Blue Pearl’s alarm rattled the paper.

“No of course not my Daimond,” Blue Pearl begged, “I-it was to blend in more respectively into the adjoining civilizations. I have been investigating our target and I highly doubt she’d be implemental in your plans of assassinating the fusion.”

I hid behind the door. Assassination? Really? Something didn’t add up. 

While I eavesdropped, Blue Pearl made her case.

“If we leave the fusion alone we won’t have to deal with her and Earth ever again.” Blue Pearl pointed out.

I grit my teeth. Of all the rat-faced flip-flopped ideals the bastard actually had a choice and she didn’t take it? She had an object status. Blue Diamond would probably shatter her when she got back. Blue Diamond’s sponsorship was beginning to taste bitter and I hadn’t even scraped the surface.

“Yellow Diamond has made her move,” Blue Diamond snapped, “She has sent a battle ship to Earth commanded by her finest Jasper. Jasper’s are known for their stubbornness and prowess for battle. I need a Quartz soldier who is smart and can play dirty.”

Blue Pearl snorted, “Aventurine? Her? She’s been dragging her feet doing everything she could to forget our deal and she has it. Children, her co-parent the furry doctor, her pearl.”

“The custom-Pearl is still alive?” Blue Diamond inquired tightly, “She was supposed to be dead.”

“Um-um-um,” Blue Pearl strangled a stutter caught in her throat.

“I don’t care how you drag the little beast but drag her in and drag her,” Blue Diamond growled.

I heard enough to move in for the kill. Pealing open one side of the card. I slipped in almost unnoticed. Blue Pearl froze. At four foot nine I don’t tower and I’m not as body built as the giants Homeworld prizes. Yet the phone’s height can make anyone look tall and intimidating from a worm’s eye view and pissed off me was happy to tower over meek little Blue Pearl and her scandalous Messenger.

“Oh Aventurine Facet zero, Greetings!” Blue Diamond honeyed up quickly. 

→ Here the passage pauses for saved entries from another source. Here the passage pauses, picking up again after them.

(* ===== verification/SparseSpec.v ===== *)
(** Flashing a sparse image is safe on any input, and when it succeeds the
    partition holds what the format says the image stands for. *)
From Stdlib Require Import ZArith Lia.
From stdpp Require Import base list numbers option.
From S2P Require Import Prelude EfiBase Firmware World LoaderLib Board Ptable Sparse.

(** ** Field ranges *)

Lemma field_bound b off n : Forall is_u8 b -> 0 <= field b off n < 2 ^ (8 * Z.of_nat n).
Proof.
  intros Hb. unfold field. assert (Hf : Forall is_u8 (take n (drop off b)))
    by (by apply Forall_take, Forall_drop).
  pose proof (le_get_bound _ Hf) as H. rewrite length_take, length_drop in H.
  split; [lia|]. eapply Z.lt_le_trans; [apply H|]. apply Z.pow_le_mono_r; lia.
Qed.

Lemma length_fill_buf blk v :
  0 <= blk -> length v = 4%nat -> Z.of_nat (length (fill_buf blk v)) = blk.
Proof.
  intros Hb Hv. unfold fill_buf. unfold zeros.
  rewrite length_app, length_concat, length_replicate.
  assert (Hs : forall n, list_sum (map length (replicate n v)) = (n * 4)%nat).
  { induction n as [|n IH]; [done|]. simpl. rewrite IH, Hv. lia. }
  rewrite Hs. pose proof (Z.div_mod blk 4). pose proof (Z.mod_pos_bound blk 4).
  assert (0 <= blk / 4) by (apply Z.div_pos; lia). lia.
Qed.

Lemma sparse_header_range b :
  Forall is_u8 b ->
  let sh := sparse_header_of b in
  0 <= blk_sz sh < 2 ^ 32 /\ 0 <= total_blks sh < 2 ^ 32 /\ 0 <= total_chunks sh < 2 ^ 32.
Proof.
  intros Hb. cbn. split_and!; apply (field_bound _ _ 4); done.
Qed.

Lemma chunk_header_range b :
  Forall is_u8 b ->
  let ch := chunk_header_of b in 0 <= chunk_sz ch < 2 ^ 32 /\ 0 <= total_sz ch < 2 ^ 32.
Proof. intros Hb. cbn. split_and!; apply (field_bound _ _ 4); done. Qed.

I smiled thinly, “Hello, Blue Diamond. I see that everything is going well?”

With Blue Butt cornered, playing to her need for diplomacy was crucial. The merciful Blue Court had plenty of power hungry rivals killing for Blue Diamond’s position even kissing up to her for her position. If she wasn’t fair across the board those opponents listening in would oust her for either despotism or favoritism.

“Everything is fine,” Blue Diamond muttered tonelessly, “Have you thought about our little deal?”

“Maybe,” I supplied, with a half hearted shrug. It was enough to finish her report. I had everything I needed for a case against her. “Did your seers and mathmeticians foresee any favorable outcomes?”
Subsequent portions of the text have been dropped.